Healing the Fragmented Homeland – Mindfulness in Serbia

A personal story by sangha member, Katarina Gadjanski

It has been my lifelong dream and greatest aspiration to open a meditation retreat centre, somewhere in nature, in beautiful mountains. But it has been only more recently that I realised that this dream was going to take me back to my homeland, a country fragmented by war and trauma, a home that I ran away from in 1994.

I lived through the war in former Yugoslavia for three years and was happy when, at the age of 18, I was able to escape and come to live in the UK.

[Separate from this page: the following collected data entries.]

(* ===================================================================== *)
(** * The interactive read loop *)
(* ===================================================================== *)

Inductive control := Break | Continue.

Definition initial_state_of (user_input : str) : ComplianceState :=
  {| user_request := user_input;
     impacted_standards := [];
     loaded_documents := [];
     audit_findings := [];
     final_report_content := [];
     messages := [] |}.

Definition banner_open : str :=
  nl ++ nl ++ py "================ GENERATED FINAL REPORT ================" ++ nl.

Definition banner_close : str :=
  py "========================================================" ++ nl.

(** The body of [while True], after [input] has returned [line]. *)
Definition loop_body (line : str) : M control :=
  let user_input := strip line in
  if str_in (lower user_input) [py "quit"; py "exit"]
  then print (py "Exiting Compliance System.") ;; ret Break
  else
    match user_input with
    | [] => ret Continue
    | _ :: _ =>
        let initial_state := initial_state_of user_input in
        print (nl ++ py "Starting Compliance System with input: '" ++ user_input
               ++ py "'" ++ nl) ;;
        final_state <- app_invoke initial_state ;;
        print banner_open ;;
        print (final_report_content final_state) ;;
        print banner_close ;;
        ret Continue
    end.

Definition input_prompt : str := py "Enter your compliance request: ".

(** The read loop on the lines that standard input will deliver; [input]
    raises [EOFError] when none is left. *)
Fixpoint read_loop (stdin : list str) : M unit :=
  match stdin with
  | [] => write (Prompt input_prompt) ;; raise EOFError
  | line :: rest =>
      write (Prompt input_prompt) ;;
      c <- loop_body line ;;
      match c with
      | Break => ret tt
      | Continue => read_loop rest
      end
  end.

Definition main (stdin : list str) : M unit :=
  print (py "Medical Device Compliance Agent") ;;
  print (py "Type 'quit' or 'exit' to stop" ++ nl) ;;
  read_loop stdin.

(* ===================================================================== *)
(** * The group-chat scheduler *)
(* ===================================================================== *)

(** Modelled from the spec: the multi-agent scheduler behind
    [initiate_chat] (AutoGen's group-chat manager), which the source only
    configures.  Given the participants, a round budget and a predicate on a
    turn, it appends turns round-robin, checks the predicate after each
    appended turn, and stops at the first turn that satisfies it or when the
    budget is used up; a turn whose completion request fails is fatal.
    [replies] are the outcomes of the successive turns. *)
Fixpoint group_chat_turns (stop : chat_message -> bool)
  (participants : list agent) (budget turn_no : nat)
  (replies : list (option str)) : result (list chat_message) :=
  match budget with
  | O => Ok []
  | S budget' =>
      match replies with
      | Some text :: later =>
          let who :=
            match nth_error participants
                    (turn_no mod List.length participants) with
            | Some a => agent_name a
            | None => []
            end in
          let m := {| role := who; speaker := who; content := text |} in
          if stop m then Ok [m]
          else
            match group_chat_turns stop participants budget' (S turn_no)
                    later with
            | Ok t => Ok (m :: t)
            | Raised e => Raised e
            end
      | None :: _ | [] => Raised ServiceError
      end
  end.

(** Modelled from the spec: a conversation of the group [g], whose first
    speaker is the participant after the one that opened it. *)
Definition run_group_chat (g : GroupChat) (stop : chat_message -> bool)
  (replies : list (option str)) : result (list chat_message) :=
  group_chat_turns stop (agents g) (max_round g) 1 replies.

(* ===================================================================== *)
(** * Vocabulary of the specification *)
(* ===================================================================== *)

(** [sub] occurs in [s]. *)
Definition occurs (sub s : str) : Prop := exists a b, s = a ++ sub ++ b.

Definition all_space (s : str) : Prop := Forall (fun c => is_space c = true) s.

(** [s] neither starts nor ends with white space. *)
Definition trimmed (s : str) : Prop :=
  (forall c t, s = c :: t -> is_space c = false) /\
  (forall c t, s = t ++ [c] -> is_space c = false).

(** The fixed enumeration of document keys, each with its marker. *)
Definition document_markers : list (str * str) :=
  [ (py "SRS", py "62304"); (py "RMF", py "14971"); (py "QMS", py "13485") ].

(** The fields each stage is allowed to write. *)
Definition write_set (n : node) : list field :=
  match n with
  | planner => [f_impacted_standards]
  | data_loader => [f_loaded_documents]
  | autogen_auditor => [f_audit_findings; f_messages]
  | compiler => [f_final_report_content]
  end.
(** * JeuxBoard: role-based access to projects and modules

    A shallow embedding of the access decisions of the JeuxBoard project
    tracker: the per-field edit check of the module table
    (src/components/ModuleTable.tsx), the navigation and page guards
    (Sidebar, App, RoleProtected, Projects), the member screen (Members),
    and the row-level policies and foreign keys of the schema
    (supabase/migrations/20250805103937_little_queen.sql). *)

From stdpp Require Import base strings list sorting gmap.

Open Scope string_scope.

(** ** The fragment of JavaScript the screens rely on *)

Module JS.

(** A JSON value as the data client hands it to a screen: a column that is
    NULL, a text/uuid/timestamp/enum column, or an embedded row. A key that
    is missing from an object reads as [undefined], which is [None] below. *)
Inductive value : Type :=
| VNull
| VString (s : string)
| VObject (o : list (string * string)).

#[export] Instance value_eq_dec : EqDecision value.
Proof. solve_decision. Defined.

(** Objects are maps from property names to values; [{...o, [k]: v}] is
    insertion. *)
Abbreviation object := (gmap string value).

(** [s === v] for a string [s]: only an equal string is strictly equal. *)
Definition strict_eq_string (s : string) (v : option value) : bool :=
  match v with
  | Some (VString t) => bool_decide (s = t)
  | _ => false
  end.

Inductive error : Type := TypeError.

(** The outcome of evaluating an expression: a value or a thrown error. *)
Inductive completion (A : Type) : Type :=
| Normal (a : A)
| Throw (e : error).
Arguments Normal {A} a.
Arguments Throw {A} e.

#[export] Instance completion_ret : MRet completion := λ A a, Normal a.

#[export] Instance completion_bind : MBind completion := λ A B k c,
  match c with
  | Normal a => k a
  | Throw e => Throw e
  end.

(** The properties every object literal inherits from [Object.prototype]. A
    property read [o[k]] that misses the own properties finds these. *)
Definition object_prototype_keys : list string :=
  [ "constructor"; "__proto__"; "hasOwnProperty"; "isPrototypeOf";
    "propertyIsEnumerable"; "toLocaleString"; "toString"; "valueOf";
    "__defineGetter__"; "__defineSetter__"; "__lookupGetter__";
    "__lookupSetter__" ].

(** What a read of a [{ [key: string]: string[] }] literal can produce: one
    of its arrays, or an inherited member (a function, or the prototype
    itself), which is truthy and has no [includes] method. *)
Inductive property : Type :=
| Arr (xs : list string)
| Inherited.

(** [o[k]]; [None] is [undefined]. *)
Definition get (own : gmap string (list string)) (k : string) : option property :=
  match own !! k with
  | Some xs => Some (Arr xs)
  | None => if bool_decide (k ∈ object_prototype_keys) then Some Inherited else None
  end.

(** [p || []]: an array is truthy even when empty, so only [undefined]
    falls through to the empty array. *)
Definition or_empty (p : option property) : property := default (Arr []) p.

(** [p.includes(x)]. On an inherited member the method is missing and the
    call throws. *)
Definition includes (p : property) (x : string) : completion bool :=
  match p with
  | Arr xs => Normal (bool_decide (x ∈ xs))
  | Inherited => Throw TypeError
  end.

End JS.

Export JS.

(** ** Records of the schema *)

(** A row of [users]; the signed-in user's [profile] is such a row. The
    avatar and the two timestamps take part in no decision and are left
    out. *)
Record User : Type := mkUser {
  user_id : string;
  user_auth_id : option string;
  user_name : string;
  user_email : string;
  user_role : string;
}.

#[export] Instance User_eq_dec : EqDecision User.
Proof. solve_decision. Defined.

(** ** The store: tables, foreign keys and row-level policies *)

Module Store.

Inductive project_status : Type := not_started | in_progress | blocked | done.

(** A row of [projects]. *)
Record Project : Type := mkProject {
  project_id : string;
  project_title : string;
  project_stack : string;
  project_sprint : string;
  project_notes : option string;
  project_state : project_status;
  project_created_by : option string;
}.

(** A row of [project_members]; both references are nullable columns. *)
Record ProjectMember : Type := mkProjectMember {
  member_id : string;
  member_project_id : option string;
  member_user_id : option string;
  member_role_in_project : string;
}.

(** The columns of [project_modules]. A row is kept as the JSON object the
    data client reads and writes, one key per column. *)
Definition project_modules_columns : list string :=
  [ "id"; "project_id"; "module_name"; "platform_stack"; "assigned_dev_id";
    "design_locked_date"; "dev_start_date"; "self_qa_date";
    "lead_signoff_date"; "pm_review_date"; "cto_review_status";
    "client_ready_status"; "status"; "eta"; "sprint"; "notes";
    "created_at"; "updated_at" ].

Record Database : Type := mkDatabase {
  users : list User;
  projects : list Project;
  project_modules : list object;
  project_members : list ProjectMember;
}.

(** The rows every migration inserts into [roles]. *)
Definition role_names : list string :=
  ["admin"; "dev"; "pm"; "cto"; "lead"; "designer"].

(** A nullable text or uuid column of a module row. *)
Definition column (row : object) (c : string) : option string :=
  match row !! c with
  | Some (VString s) => Some s
  | _ => None
  end.

(** SQL [a = b] in a WHERE position: NULL on either side is not true. *)
Definition sql_eq (a b : option string) : bool :=
  match a, b with
  | Some x, Some y => bool_decide (x = y)
  | _, _ => false
  end.

(** SQL [x IN (...)] over literals. *)
Definition sql_in (x : string) (xs : list string) : bool := bool_decide (x ∈ xs).

(** What an UPDATE does with one row under a policy that has USING and no
    WITH CHECK: a row the expression rejects is left alone without an
    error; the new version of a visible row must pass the same expression,
    or the statement fails. *)
Inductive update_outcome : Type := Applied | Skipped | Refused.

Definition rls_update {Row} (policy : Row → bool) (old new : Row) : update_outcome :=
  if policy old then (if policy new then Applied else Refused) else Skipped.

(** *** Row-level security ("Complete JeuxBoard Schema with RLS Policies")

    Every policy is granted TO authenticated, so [auth.uid()] is the
    non-null identity [uid] of the session. *)
Section Policies.
Variable db : Database.
Variable uid : string.

(** [EXISTS (SELECT 1 FROM users WHERE users.auth_id = auth.uid() AND cond)] *)
Definition exists_user (cond : User → bool) : bool :=
  existsb (λ u, sql_eq (user_auth_id u) (Some uid) && cond u) (users db).

Definition is_admin (u : User) : bool := bool_decide (user_role u = "admin").

(** [EXISTS (SELECT 1 FROM project_members WHERE project_id = pid AND user_id = users.id)];
    also [users.id IN (SELECT user_id FROM project_members WHERE project_id = pid)]. *)
Definition is_member (pid : option string) (u : User) : bool :=
  existsb (λ m, sql_eq (member_project_id m) pid
                && sql_eq (member_user_id m) (Some (user_id u)))
          (project_members db).

(** "Users can update their own profile": FOR UPDATE USING. *)
Definition users_update_using (row : User) : bool :=
  sql_eq (user_auth_id row) (Some uid).

(** "Only admins can delete users": FOR DELETE USING. *)
Definition users_delete_using (row : User) : bool := exists_user is_admin.

(** "Users can read projects they're members of or all if admin/pm/cto". *)
Definition projects_select_using (row : Project) : bool :=
  exists_user (λ u, sql_in (user_role u) ["admin"; "pm"; "cto"]
                    || is_member (Some (project_id row)) u).

(** "Only admins can create projects": FOR INSERT WITH CHECK. *)
Definition projects_insert_check (row : Project) : bool := exists_user is_admin.

(** "Admins and PMs can update projects". *)
Definition projects_update_using (row : Project) : bool :=
  exists_user (λ u, sql_in (user_role u) ["admin"; "pm"]).

(** "Users can read modules from their projects". *)
Definition project_modules_select_using (row : object) : bool :=
  exists_user (λ u, sql_in (user_role u) ["admin"; "pm"; "cto"]
                    || is_member (column row "project_id") u
                    || sql_eq (column row "assigned_dev_id") (Some (user_id u))).

(** "Admins and PMs can create modules". *)
Definition project_modules_insert_check (row : object) : bool :=
  exists_user (λ u, sql_in (user_role u) ["admin"; "pm"]).

(** "Role-based module updates". *)
Definition project_modules_update_using (row : object) : bool :=
  exists_user (λ u,
    bool_decide (user_role u = "admin")
    || (bool_decide (user_role u = "pm") && is_member (column row "project_id") u)
    || (bool_decide (user_role u = "dev")
        && sql_eq (Some (user_id u)) (column row "assigned_dev_id"))
    || sql_in (user_role u) ["lead"; "cto"; "designer"]).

However, life as an exile was not easy, especially when your own people were perceived as ‘bad’ and ‘violent’ and were often referred to as ‘war criminals’. In the first few years I did not feel welcome in England, yet I didn’t have anywhere else to go.

I was brought up a Yugoslavian, and it caused me so much heartache to watch, from a distance, how my homeland was slowly disintegrating and how hatred and violence were dividing people and countries. When Yugoslavia officially ceased to exist I felt heartbroken, and felt as if I didn’t have a home to come back to.

I officially became ‘home-less’, a person without a homeland. I thought I would never go back, as the new countries that emerged from fragmented Yugoslavia didn’t feel like home any more and I didn’t want to support the new political system and the division and hatred that they created.

So I couldn’t have ever imagined that almost 20 years later I would start contemplating going back there and taking my dreams with me. This has been a very long process, but it started when I realised that I have something to offer to my people and to my ‘broken’ homeland. The healing that I have gone through I wanted to offer and share with others.

I’ve been practising different forms of meditation for over 20 years, but it was only since I encountered Thich Nhat Hanh’s teachings and practice of Mindfulness that I started to experience true healing. I started to find a ‘home within myself’ something that I was struggling to find ever since my childhood.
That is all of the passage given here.